Os públicos são diferentes, mas, na prática, a importância do PPCAAM para salvar vidas – e mesmo viabilizar denúncias na Justiça – é a mesma. “Há crianças e adolescentes vítimas de estupro ou de exploração que recebem ameaças contra a sua vida ou a de seus familiares, assim como os que sofrem ameaças porque acabam ouvindo demais ou mesmo presenciando ou denunciando um crime”, diz Lucas Lopes.
Segundo o especialista, o Programa é para todas as crianças e adolescentes que precisarem de proteção, independentemente da classe social ou da renda. “Não é um programa só para proteger a vida de crianças e adolescentes em contextos periféricos ou de renda baixa”, ressalta. Em geral, no entanto, os protegidos são meninos pretos, moradores de comunidades vulneráveis, privados de direitos básicos e, por vezes, vítimas de outros tipos de violência e racismo.
DESAFIOS À PROTEÇÃO
Apesar de o Brasil ter aprovado em 2017 a Lei nº 13.431,a chamada Lei da Escuta Protegida, que estabelece o Sistema de Garantia de Direitos da Criança e do Adolescente Vítima ou Testemunha de Violência, as que testemunham violência ainda não existem para o Sistema, avalia Lopes. “Não há sequer no Boletim de Ocorrência um campo para perguntar se teve alguma criança ou adolescente que presenciou uma agressão ou crime, por exemplo”, critica. “Ninguém está se dando conta de que elas também vão sofrer os impactos no seu desenvolvimento e nas questões de saúde mental”.
Além de alertar para falhas como essa na operacionalização do Sistema de Garantia de Direitos da Criança e do Adolescente Vítima ou Testemunha de Violência, em outubro deste ano, a Coalizão publicou um relatório para subsidiar a construção de um marco legal permanente que assegure continuidade, estabilidade orçamentária e expansão do PPCAAM. Segundo o documento, hoje o programa “opera em constante vulnerabilidade a mudanças político-administrativas”.
Avaliação conduzida pela Plan Eval, uma instituição especializada em avaliação e monitoramento de programas sociais, revelou desafios críticos: 55% dos gestores apontam recursos financeiros insuficientes, 78% das entidades indicam que a rede de atendimento não cumpre adequadamente as suas funções e 43% dos profissionais reportam sobrecarga excessiva.

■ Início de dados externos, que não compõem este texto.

(** * PokemonExplorer: the catalog store and its fetch controllers

    A shallow embedding of
      - [store/pokemonStore.ts]   (the Zustand store),
      - [hooks/useFetchItems.ts]  (initial load, incremental load, refresh),
      - [hooks/usePokemonDetail.ts] (detail fetch and reset),
      - [api/pokemonApi.ts]       ([getErrorMessage]),
      - [screens/PokemonListScreen.tsx] ([handleEndReached]),
    and the properties of the paginated-list lifecycle proved over it.

    Conventions of the embedding.
      - JS strings are [string]; [toLowerCase] maps the ASCII capitals and
        leaves every other code unit alone; [includes] is substring search.
      - JS numbers that hold identifiers, limits and offsets are [Z].
      - [T | null] is [option T].
      - An [async] function with one [await] is a value of [Async]: either it
        returned before awaiting, or it is suspended on a request together with
        the continuation that runs when the promise settles. *)

From Stdlib Require Import ZArith Bool Ascii String List Lia.
From stdpp Require Import base list.
Import ListNotations.

Local Open Scope string_scope.
Local Open Scope Z_scope.

(** ** JavaScript primitives used by the store *)

Module Js.

(** A string used as a condition: the empty string is the only falsy one. *)
Definition truthy (s : string) : bool :=
  match s with
  | EmptyString => false
  | String _ _ => true
  end.

Definition lower_ascii (c : ascii) : ascii :=
  let n := nat_of_ascii c in
  if ((65 <=? n)%nat && (n <=? 90)%nat)%bool then ascii_of_nat (n + 32) else c.

(** [String.prototype.toLowerCase]. *)
Fixpoint toLowerCase (s : string) : string :=
  match s with
  | EmptyString => EmptyString
  | String c rest => String (lower_ascii c) (toLowerCase rest)
  end.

PROGRAMA AINDA É DESCONHECIDO
Em âmbito nacional, o PPCAAM estrutura-se a partir de uma Coordenação Geral, vinculada à Secretaria Nacional dos Direitos da Criança e do Adolescente do Ministério dos Direitos Humanos e da Cidadania, que articula a execução de proteção nos estados.
O ingresso de crianças ou adolescentes ameaçados ocorre por meio das chamadas portas de entrada: Conselho Tutelar, Ministério Público, Defensoria Pública e Poder Judiciário, que, muitas vezes, segundo o especialista, desconhecem o funcionamento do Programa ou mesmo a sua existência.

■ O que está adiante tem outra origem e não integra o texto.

(** * BookingAutomation: a shallow embedding of the Nusuk registration bot

    The development follows the layout of the repository:

    - [Text]        Python string primitives used by the services
                    ([str.lower], [in], [str.isdigit]) on code points
                    U+0000 .. U+00FF;
    - [Re]          the fragment of Python's [re] module used by the OTP
                    extraction (backtracking matcher and [re.findall]);
    - [TempEmail], [TempEmailV2]
                    [src/services/temp_email.py] and
                    [src/services/temp_email_v2.py];
    - [GoogleSheets] [src/services/google_sheets.py];
    - [NusukBot]    [src/automation/nusuk_bot.py].

    Logger calls never influence control flow and are left out; an
    expression that is evaluated only to build a log message but calls
    the browser driver (for instance [element.text]) is kept, because it
    can raise. *)

From Stdlib Require Import Ascii String List ZArith Bool Lia.
From stdpp Require Import base option list gmap strings pretty.

Local Open Scope string_scope.
Local Open Scope nat_scope.

(** ** Results of fallible Python code *)

(** A Python call either returns a value or raises. *)
Inductive Result (E A : Type) : Type :=
| Ret (a : A)
| Raise (e : E).
Arguments Ret {E A} a.
Arguments Raise {E A} e.

(** The exceptions the code distinguishes: the two Selenium exceptions
    named in [except] clauses, the Sheets client's [HttpError], and any
    other [Exception] with its message. *)
Inductive exn : Type :=
| TimeoutException
| NoSuchElementException
| HttpError (msg : string)
| OtherException (msg : string).

(** [str(e)] of a Selenium exception that carries an empty message, no
    screenshot and no stack trace, which is how the model raises them
    (and how [WebDriverWait.until] raises its [TimeoutException]):
    [WebDriverException.__str__] gives "Message: " and a newline. *)
Definition selenium_text : string := "Message: " ++ String "010"%char "".

(** [str(e)] *)
Definition str_of_exn (e : exn) : string :=
  match e with
  | TimeoutException => selenium_text
  | NoSuchElementException => selenium_text
  | HttpError msg => msg
  | OtherException msg => msg
  end.

(** * Python strings *)

Module Text.

(** A character is a code point below 256; [code] is Python's [ord]. *)
Definition code (c : ascii) : nat := nat_of_ascii c.

Definition in_range (lo hi : nat) (c : ascii) : bool :=
  (lo <=? code c) && (code c <=? hi).

(** [\d] of a [str] pattern: Unicode category Nd, which below U+0100
    is exactly [0-9]. *)
Definition is_decimal (c : ascii) : bool := in_range 48 57 c.

(** [\s] of a [str] pattern ([str.isspace] of the character). *)
Definition is_space (c : ascii) : bool :=
  in_range 9 13 c || in_range 28 32 c || (code c =? 133) || (code c =? 160).

(** [\w] of a [str] pattern: [str.isalnum] of the character, or an
    underscore. *)
Definition is_word (c : ascii) : bool :=
  in_range 48 57 c || in_range 65 90 c || (code c =? 95)
  || in_range 97 122 c || (code c =? 170) || in_range 178 179 c
  || (code c =? 181) || in_range 185 186 c || in_range 188 190 c
  || in_range 192 214 c || in_range 216 246 c || in_range 248 255 c.

(** [str.isdigit] of one character: the decimal digits and the
    superscripts U+00B2, U+00B3, U+00B9. *)
Definition is_digit_char (c : ascii) : bool :=
  in_range 48 57 c || in_range 178 179 c || (code c =? 185).

(** [str.lower] of one character. *)
Definition lower_char (c : ascii) : ascii :=
  if in_range 65 90 c || in_range 192 214 c || in_range 216 222 c
  then ascii_of_nat (code c + 32)
  else c.

(** [s.lower()] *)
Fixpoint lower (s : string) : string :=
  match s with
  | EmptyString => EmptyString
  | String c s' => String (lower_char c) (lower s')
  end.

(** [s.isdigit()]: false on the empty string. *)
Definition isdigit (s : string) : bool :=
  negb (String.eqb s "") && forallb is_digit_char (list_ascii_of_string s).

(** [sub in s] *)
Fixpoint contains (sub s : string) : bool :=
  String.prefix sub s
  || match s with
     | EmptyString => false
     | String _ s' => contains sub s'
     end.

(** The code points of [s]. *)
Definition codes (s : string) : list N :=
  map N_of_ascii (list_ascii_of_string s).

Fixpoint starts_with (needle hay : list N) : bool :=
  match needle, hay with
  | [], _ => true
  | _ :: _, [] => false
  | a :: needle', b :: hay' => N.eqb a b && starts_with needle' hay'
  end.

Fixpoint contains_points (needle hay : list N) : bool :=
  starts_with needle hay
  || match hay with
     | [] => false
     | _ :: hay' => contains_points needle hay'
     end.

Infelizmente, o PPCAAM ainda não consegue alcançar todas as crianças e todos os adolescentes que demandam proteção. Hoje, está em 23 das 27 unidades da federação.

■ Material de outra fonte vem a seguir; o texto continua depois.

(** * The on-disk storage engine of fslab (fs.hpp, fs.cpp)

    A shallow embedding of the block-device file system: the block proxy,
    the superblock, the two bitmaps with their first-zero hints, the
    allocator, the inode proxy, the three-tier extent engine
    ([get_block_size], [resize], [get_data_block]), byte I/O, directories
    and the path operations of fs.cpp.

    The device is an array of [BLOCK_NUM] blocks of [BLOCK_SIZE] bytes
    (both constants come from disk.h and are parameters here).  A block is
    a function from byte offsets to byte values; every typed view the C++
    code obtains by reinterpreting a block buffer (superblock fields,
    64-bit bitmap words, 32-bit pointers, inode records) is decoded from
    those bytes in little-endian order. *)

From Stdlib Require Import String Ascii.
From Stdlib Require Import ZArith List Bool Lia Permutation.
Import ListNotations.
Open Scope Z_scope.

(** ** Machine integers *)

Definition u32 (x : Z) : Z := x mod 2 ^ 32.
Definition u64 (x : Z) : Z := x mod 2 ^ 64.
(** Conversion of an unsigned value to [int] (two's complement). *)
Definition s32 (x : Z) : Z := (x + 2 ^ 31) mod 2 ^ 32 - 2 ^ 31.

(** ** Blocks as byte arrays *)

Definition block := Z -> Z.

Definition byte_at (b : block) (i : Z) : Z := b i mod 256.

(** Little-endian load of [n] bytes at byte offset [off]. *)
Fixpoint get_le (n : nat) (b : block) (off : Z) : Z :=
  match n with
  | O => 0
  | S n' => byte_at b off + 256 * get_le n' b (off + 1)
  end.

(** Little-endian store of the low [n] bytes of [v] at byte offset [off]. *)
Definition set_le (n : nat) (b : block) (off v : Z) : block :=
  fun i =>
    if (off <=? i) && (i <? off + Z.of_nat n)
    then (v / 256 ^ (i - off)) mod 256
    else b i.

Definition get32 (b : block) (off : Z) : Z := get_le 4 b off.
Definition set32 (b : block) (off v : Z) : block := set_le 4 b off v.
Definition get64 (b : block) (off : Z) : Z := get_le 8 b off.
Definition set64 (b : block) (off v : Z) : block := set_le 8 b off v.

(** [memset(&*proxy, 0, BLOCK_SIZE)]. *)
Definition zero_block : block := fun _ => 0.

(** ** errno values *)

Definition ENOENT : Z := 2.
Definition EACCES : Z := 13.
Definition ENOSPC : Z := 28.

(** ** Program state

    [disk] is the device; the two hints are the static members
    [Disk::data_bitmap_min_pos] and [Disk::inode_bitmap_min_pos]; [clock]
    is what [time(NULL)] returns; [junk] stands for the contents of
    automatic storage that the code leaves uninitialised; [writes] records
    every block handed to [disk_write], newest first. *)

Record state : Type := mkState {
  disk : Z -> block;
  data_bitmap_min_pos : Z;
  inode_bitmap_min_pos : Z;
  clock : Z;
  junk : Z -> Z;
  writes : list (Z * block)
}.

Definition upd (d : Z -> block) (k : Z) (v : block) : Z -> block :=
  fun k' => if k' =? k then v else d k'.

Definition set_disk (s : state) (d : Z -> block) (w : list (Z * block)) : state :=
  mkState d (data_bitmap_min_pos s) (inode_bitmap_min_pos s) (clock s) (junk s) w.

Definition set_data_hint (s : state) (h : Z) : state :=
  mkState (disk s) h (inode_bitmap_min_pos s) (clock s) (junk s) (writes s).

Definition set_inode_hint (s : state) (h : Z) : state :=
  mkState (disk s) (data_bitmap_min_pos s) h (clock s) (junk s) (writes s).

(** ** Outcomes and the state-and-error monad *)

Inductive result (A : Type) : Type :=
| Ok (a : A) (s : state)
| Abort     (* a failed [assert]: the macro logs and calls [exit(-1)] *)
| Fault     (* an access outside the accessed object: undefined behaviour *)
| NoFuel.   (* the recursion bound of the model was reached *)

Arguments Ok {A} a s.
Arguments Abort {A}.
Arguments Fault {A}.
Arguments NoFuel {A}.

Definition M (A : Type) : Type := state -> result A.

Definition ret {A} (a : A) : M A := fun s => Ok a s.

Definition bind {A B} (m : M A) (f : A -> M B) : M B :=
  fun s =>
    match m s with
    | Ok a s' => f a s'
    | Abort => Abort
    | Fault => Fault
    | NoFuel => NoFuel
    end.

Definition abort {A} : M A := fun _ => Abort.
Definition fault {A} : M A := fun _ => Fault.
Definition no_fuel {A} : M A := fun _ => NoFuel.
Definition get_state : M state := fun s => Ok s s.
Definition put_state (s : state) : M unit := fun _ => Ok tt s.
Definition assert (c : bool) : M unit := if c then ret tt else abort.

Declare Scope fs_scope.
Delimit Scope fs_scope with fs.
Notation "x <- c1 ;; c2" := (bind c1 (fun x => c2))
  (at level 61, c1 at next level, right associativity) : fs_scope.
Notation "c1 ;;; c2" := (bind c1 (fun _ => c2))
  (at level 61, right associativity) : fs_scope.
Open Scope fs_scope.

Definition time : M Z := fun s => Ok (clock s) s.

(** ** Field offsets of the on-disk records *)

(** [HeaderBlock]: nine 32-bit fields. *)
Definition OFF_MAGIC : Z := 0.
Definition OFF_inode_num_tot : Z := 4.
Definition OFF_inode_num_free : Z := 8.
Definition OFF_inode_bitmap_offset : Z := 12.
Definition OFF_inode_block_offset : Z := 16.
Definition OFF_data_block_num_tot : Z := 20.
Definition OFF_data_block_num_free : Z := 24.
Definition OFF_data_block_bitmap_offset : Z := 28.
Definition OFF_data_block_offset : Z := 32.

Definition MAGIC_NUMBER_VAL : Z := 0x19260817.

Definition inode_num_tot (h : block) := get32 h OFF_inode_num_tot.
Definition inode_num_free (h : block) := get32 h OFF_inode_num_free.
Definition inode_bitmap_offset (h : block) := get32 h OFF_inode_bitmap_offset.
Definition inode_block_offset (h : block) := get32 h OFF_inode_block_offset.
Definition data_block_num_tot (h : block) := get32 h OFF_data_block_num_tot.
Definition data_block_num_free (h : block) := get32 h OFF_data_block_num_free.
Definition data_block_bitmap_offset (h : block) := get32 h OFF_data_block_bitmap_offset.
Definition data_block_offset (h : block) := get32 h OFF_data_block_offset.

(** [INodeBlock::INode]: eight 32-bit fields, 32 bytes. *)
Definition INODE_SIZE : Z := 32.
Definition TYPE_FILE : Z := 0.
Definition TYPE_DIRECTORY : Z := 1.

Record INode : Type := mkINode {
  type : Z;
  filesize : Z;
  atime : Z;
  mtime : Z;
  ctime : Z;
  direct_pointer : Z;
  indirect_pointer : Z;
  iindirect_pointer : Z
}.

Dados de monitoramento entre 2011 e 2020 demonstram que o Programa tem sido eficaz no cumprimento dos seus objetivos de preservar a vida de seus protegidos, com um incidência de óbito durante a proteção inferior a 0,1%.
Além da preservação física, o Programa também impacta a vida desses meninos e meninas. “Dá, muitas vezes, uma nova chance para essas crianças e adolescentes, permitindo que eles acessem direitos que, muitas vezes, não tinham mesmo antes de serem ameaçados”, avalia o secretário executivo da Coalizão Brasileira pelo Fim da Violência contra Crianças e Adolescentes.
Já a contribuição do Programa para a redução da letalidade é estimada em 6,8%, correspondente à proporção entre protegidos e o total de vítimas. Entre 2016 e 2020, o PPCAAM protegeu 2.560 pessoas, representando uma relação de uma vida salva para cada 13 vidas perdidas.
FALTA UMA POLÍTICA NACIONAL
“Infelizmente, no Brasil, estamos sempre chegando depois que a violação aconteceu”, critica Lopes. Segundo ele, falta ainda uma política nacional de prevenção e de enfrentamento à letalidade de crianças e adolescentes. O que existe é um “monte de planos”.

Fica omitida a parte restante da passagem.